Professionals with expertise in embedded applications were
increasingly sought after during 2001, with twice the number of
jobs on offer on the Web in the fourth quarter as in the same
period the previous year. Over 2001 as a whole demand was three
times as great as in 2000.
Electronics, engineering and communications companies are leading
the way: in all three of these sector league tables embedded skills
are in second place. In the biggest sector, software houses,
embedded skills are up to 13th place.
As a result, this skill has moved up the overall league table from
24th a year ago to 21st in the first quarter of 2001, then up to
17th, then 14th, and finally in the last quarter to 11th. It is
easily the skill moving the fastest upwards in the top 20: the only
other one to come near is Progress, which appeared in half as many
ads again this time as it did a year ago. Indeed, only three other
top 20 skills featured more strongly than a year ago - Office and
Exchange, which both saw demand up by a quarter, and XML, which
appeared in a handful more ads than a year ago.
So 15 of the top 20 skills appeared in less Web ads than a year
ago, including nine of the top 10. This is in the context of a
small decline, 8%, in the overall number of jobs advertised.
The downward movers included all the Web-based skills except XML,
as users take stock following the bursting of the dotcom bubble. In
most cases, the decline is much greater than the market average.
Demand for Java, for example, fell 43%, for HTML 49%, and for
Javascript 50%. ASP fell 42% and Perl 55%, and both have lost their
places in the top 20 as a result. Further down the table, demand
for ActiveX, Enterprise Java Beans, servlets and VBScript expertise
all fell by between a quarter and a half.
There is a clear indication here that both users and the IT
industry are scaling back on their development of Web-based
products and applications, after the e-frenzy around the turn of
the millennium.
The emphasis is now swinging back to more conventional
client/server-based development of the type prevalent before
Web-based computing started to gather momentum in the mid-1990s.

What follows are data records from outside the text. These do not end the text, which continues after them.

(* ===== verification/BridgeSpec.v ===== *)
(** * x/bridge: abstract specification

    The bridge as a transition system over an abstract state: the route, the
    pause flag, the outstanding amount, the outbound nonce, the daily usage and
    the set of consumed replay keys, without the byte encodings of the store.
    [bridge_rule] has one rule per message.  [repr] relates a store to the
    abstract state it encodes. *)

From Stdlib Require Import ZArith Lia List String Ascii Bool.
From stdpp Require Import base gmap strings list.
From S2P Require Import Prelude GoStrings GoJson Sha256 Sdk BridgeTypes BridgeKeeper BridgeServer.
From S2P Require Import BridgeFacts.
Local Open Scope Z_scope.

(** ** Abstract state *)

Record AState (B : Type) := MkAState {
  a_config : option RouteConfig;
  a_paused : bool;
  a_outstanding : Z;
  a_nonce : Z;
  a_used : gmap bytes Z;        (* by daily usage key *)
  a_done : gset bytes;          (* consumed replay keys *)
  a_bank : B;
}.
Arguments MkAState {B}.
Arguments a_config {B}.
Arguments a_paused {B}.
Arguments a_outstanding {B}.
Arguments a_nonce {B}.
Arguments a_used {B}.
Arguments a_done {B}.
Arguments a_bank {B}.

Section updates.
Context {B : Type}.
Implicit Types a : AState B.

Definition with_config c (a : AState B) : AState B := MkAState (Some c) (a_paused a) (a_outstanding a) (a_nonce a)
  (a_used a) (a_done a) (a_bank a).
Definition with_paused p (a : AState B) : AState B := MkAState (a_config a) p (a_outstanding a) (a_nonce a)
  (a_used a) (a_done a) (a_bank a).
Definition with_outstanding z (a : AState B) : AState B := MkAState (a_config a) (a_paused a) z (a_nonce a)
  (a_used a) (a_done a) (a_bank a).
Definition with_nonce z (a : AState B) : AState B := MkAState (a_config a) (a_paused a) (a_outstanding a) z
  (a_used a) (a_done a) (a_bank a).
Definition with_used k z (a : AState B) : AState B := MkAState (a_config a) (a_paused a) (a_outstanding a) (a_nonce a)
  (<[k := z]> (a_used a)) (a_done a) (a_bank a).
Definition with_done k (a : AState B) : AState B := MkAState (a_config a) (a_paused a) (a_outstanding a) (a_nonce a)
  (a_used a) ({[k]} ∪ a_done a) (a_bank a).
Definition with_bank (b : B) (a : AState B) : AState B := MkAState (a_config a) (a_paused a) (a_outstanding a) (a_nonce a)
  (a_used a) (a_done a) b.
Definition used_at a (key : bytes) : Z := default 0 (a_used a !! key).
End updates.

(** A key that records a consumed attestation, control action or pause. *)
Definition replay_key (key : bytes) : Prop :=
  exists id, key = processedKey id \/ key = processedControlKey id \/ key = processedPauseKey id.

Lemma replay_processed id : replay_key (processedKey id).
Proof. exists id. auto. Qed.
Lemma replay_control id : replay_key (processedControlKey id).
Proof. exists id. auto. Qed.
Lemma replay_pause id : replay_key (processedPauseKey id).
Proof. exists id. auto. Qed.
#[export] Hint Resolve replay_processed replay_control replay_pause : pos_chain.

(** ** Rules *)

Section rules.
Context {U : UnicodeTables} {E : EthCommon} {Cr : EthCrypto} {T : SdkTypes} {Mt : SdkMath}.
Context {B : Type} {Bk : BankOps B}.
Variable k : BridgeKeeper.
Implicit Types (a : AState B) (c : RouteConfig).

Definition valid_address (s : string) : Prop := is_ok (AccAddressFromBech32 s) = true.

(** The route accepts transfers. *)
Definition available a c : Prop :=
  a_config a = Some c /\ rc_Enabled c = true /\ a_paused a = false.

(** A transfer of [x] stays within the per-transfer and the daily limit. *)
Definition within_limits ctx c (text : string) a (x : Z) : Prop :=
  SetString text = Some x /\ 0 < x /\
  (exists maxTransfer, SetString (rc_MaxTransferAmount c) = Some maxTransfer /\ x <= maxTransfer) /\
  (exists dailyLimit, SetString (rc_DailyLimit c) = Some dailyLimit /\
     used_at a (dailyUsageKey (rc_RouteID c) (BlockTime ctx)) + x <= dailyLimit).

Definition record_usage ctx c (x : Z) a : AState B :=
  let key := dailyUsageKey (rc_RouteID c) (BlockTime ctx) in with_used key (used_at a key + x) a.

Definition coins_of (amt : Z) : list Coin := [MkCoin (bk_nativeDenom k) amt].

(** The bank mints [amt] and sends it to the recipient. *)
Definition minted a (rcp : addr) (amt : Z) (b : B) : Prop :=
  is_ok (ValidateDenom (bk_nativeDenom k)) = true /\
  exists b1, MintCoins bridge_ModuleName (coins_of amt) (a_bank a) = (Ok tt, b1) /\
             SendCoinsFromModuleToAccount bridge_ModuleName rcp (coins_of amt) b1 = (Ok tt, b).

(** The bank takes [amt] from the sender and burns it. *)
Definition burned a (sender : addr) (amt : Z) (b : B) : Prop :=
  is_ok (ValidateDenom (bk_nativeDenom k)) = true /\
  exists b1, SendCoinsFromAccountToModule sender bridge_ModuleName (coins_of amt) (a_bank a)
               = (Ok tt, b1) /\
             BurnCoins bridge_ModuleName (coins_of amt) b1 = (Ok tt, b).

(** Two current signers approved the control action inside its window. *)
Definition control_approved ctx c (action : ControlAction) (sigs : list bytes) (id : bytes) a
    : Prop :=
  ca_RouteID action = rc_RouteID c /\ ControlAction_ID action = Ok id /\
  ca_NotBeforeUnix action <= BlockTime ctx < ca_ExpiresUnix action /\
  (exists digest l, ControlDigest action = Ok digest /\
     approved_by digest (rc_BridgeSigners c) sigs l) /\
  processedControlKey id ∉ a_done a.

Definition resume_hash c : bytes :=
  sha256 (Marshal (RouteStatePayload_json c (MkRouteState false))).
Definition update_hash c : bytes := sha256 (Marshal (RouteConfig_json c)).

Inductive bridge_rule (ctx : Ctx) (a : AState B)
    : BridgeMsg -> BridgeResponse -> AState B -> Prop :=
| rule_submit m att c id x amt lim rcp b digest l :
    att = MsgSubmitAttestation_Attestation m ->
    bk_hasBank k = true -> valid_address (msa_Submitter m) -> available a c ->
    at_Direction att = DirectionCronosToXitcoin -> at_RouteID att = rc_RouteID c ->
    Attestation_ID att = Ok id -> BlockTime ctx <= at_DeadlineUnix att ->
    SigningDigest att = Ok digest -> approved_by digest (rc_BridgeSigners c) (msa_Signatures m) l ->
    processedKey id ∉ a_done a ->
    within_limits ctx c (at_Amount att) a x ->
    AccAddressFromBech32 (TrimSpace (at_Destination att)) = Ok rcp ->
    NewIntFromString (at_Amount att) = Some amt -> 0 < amt ->
    NewIntFromString (rc_MaxOutstandingAmount c) = Some lim -> a_outstanding a + amt <= lim ->
    int_fits (GetSupply (a_bank a) (bk_nativeDenom k) + amt) = true ->
    GetSupply (a_bank a) (bk_nativeDenom k) + amt <= bk_maxSupply k ->
    minted a rcp amt b ->
    bridge_rule ctx a (BSubmit (Some m)) (RAttestation (hex_encode id))
      (with_outstanding (a_outstanding a + amt) (with_bank b
        (with_done (processedKey id) (record_usage ctx c x a))))
| rule_outbound m c x amt sender b dest nonce :
    bk_hasBank k = true -> available a c ->
    AccAddressFromBech32 (mot_Sender m) = Ok sender -> mot_RouteId m = rc_RouteID c ->
    dest = TrimSpace (mot_Destination m) -> valid_cronos_destination dest = true ->
    within_limits ctx c (mot_Amount m) a x ->
    NewIntFromString (mot_Amount m) = Some amt -> 0 < amt <= a_outstanding a ->
    burned a sender amt b -> nonce = u64 (a_nonce a + 1) ->
    bridge_rule ctx a (BOutbound (Some m))
      (ROutbound (hex_encode (sha256 (outbound_payload c sender dest amt nonce))) nonce)
      (with_outstanding (a_outstanding a - amt) (with_nonce nonce (with_bank b
        (record_usage ctx c x a))))
| rule_initialize m c :
    c = MsgInitializeRouteConfig_RouteConfig m ->
    ValidateAuthority ctx (bk_authority k) (mir_Authority m) = Ok tt ->
    valid_address (mir_Authority m) -> config_wf c -> a_config a = None ->
    bridge_rule ctx a (BInitialize (Some m)) REmpty (with_paused true (with_config c a))
| rule_pause m c action id digest :
    action = MsgEmergencyPauseRoute_Action m -> valid_address (mep_Submitter m) ->
    a_config a = Some c -> a_paused a = false -> pa_RouteID action = rc_RouteID c ->
    GuardianPauseAction_ID action = Ok id -> BlockTime ctx < pa_ExpiresUnix action ->
    processedPauseKey id ∉ a_done a ->
    GuardianPauseDigest action = Ok digest ->
    recoverSigner digest (mep_GuardianSignature m) = Ok (HexToAddress (rc_Guardian c)) ->
    bridge_rule ctx a (BPause (Some m)) REmpty
      (with_done (processedPauseKey id) (with_paused true a))
| rule_resume m c action id :
    valid_address (mrr_Submitter m) -> a_config a = Some c -> a_paused a = true ->
    action = MsgResumeRoute_Action m (Hash_Hex (resume_hash c)) ->
    control_approved ctx c action (mrr_Signatures m) id a ->
    bridge_rule ctx a (BResume (Some m)) REmpty
      (with_done (processedControlKey id) (with_paused false a))
| rule_update m c next action id :
    valid_address (mur_Submitter m) -> a_config a = Some c ->
    next = MsgUpdateRouteConfig_RouteConfig m -> config_wf next -> rc_RouteID next = rc_RouteID c ->
    action = MsgUpdateRouteConfig_Action m (Hash_Hex (update_hash next)) ->
    control_approved ctx c action (mur_Signatures m) id a ->
    bridge_rule ctx a (BUpdate (Some m)) REmpty
      (with_done (processedControlKey id) (with_config next a)).

(** ** Representation in the store *)

Record repr (w : World B) (a : AState B) : Prop := {
  rp_config : match a_config a with
              | None => w_kv w !! routeConfigKey = None
              | Some c => config_wf c /\
                  w_kv w !! routeConfigKey = Some (Marshal (RouteConfig_json c))
              end;
  rp_state : w_kv w !! routeStateKey = Some (Marshal (RouteState_json (MkRouteState (a_paused a))))
             \/ (w_kv w !! routeStateKey = None /\ a_paused a = false);
  rp_outstanding : 0 <= a_outstanding a < two256 /\
    w_kv w !! KeyOutstandingAmount =
      (if a_outstanding a =? 0 then None else Some (big_Bytes (a_outstanding a)));
  rp_nonce : is_u64 (a_nonce a) /\
    (w_kv w !! KeyOutboundNonce = Some (PutUint64 (a_nonce a)) \/
     (w_kv w !! KeyOutboundNonce = None /\ a_nonce a = 0));
  rp_used : forall route t,
    be_value (kv_get (w_kv w) (dailyUsageKey route t)) = used_at a (dailyUsageKey route t);
  rp_done : forall key, replay_key key -> (key ∈ a_done a <-> is_Some (w_kv w !! key));
  rp_bank : w_bank w = a_bank a;
}.

End rules.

Demand for these skills has fallen by a much smaller amount than
for the Web-based skills.
Windows NT, the symbol of this era, is down just 7% this time,
while conventional C is down 8% - half as much as its
object-oriented sister. Interest in SQL has also fallen by 8%,
while Oracle is down 10% and SQL Server 13%.
The table continues to demonstrate Microsoft's grip on the IT
industry. Office is, as we have seen, one of the few upwards
movers, and is four places higher than a year ago at seventh, its
highest ever position. Financial companies are particularly keen:
in this sector league table it is third. In the much smaller public
sector area, where Microsoft products have always been popular, it
is second. The database element of Office, Access, is also doing
better than average in 16th place overall.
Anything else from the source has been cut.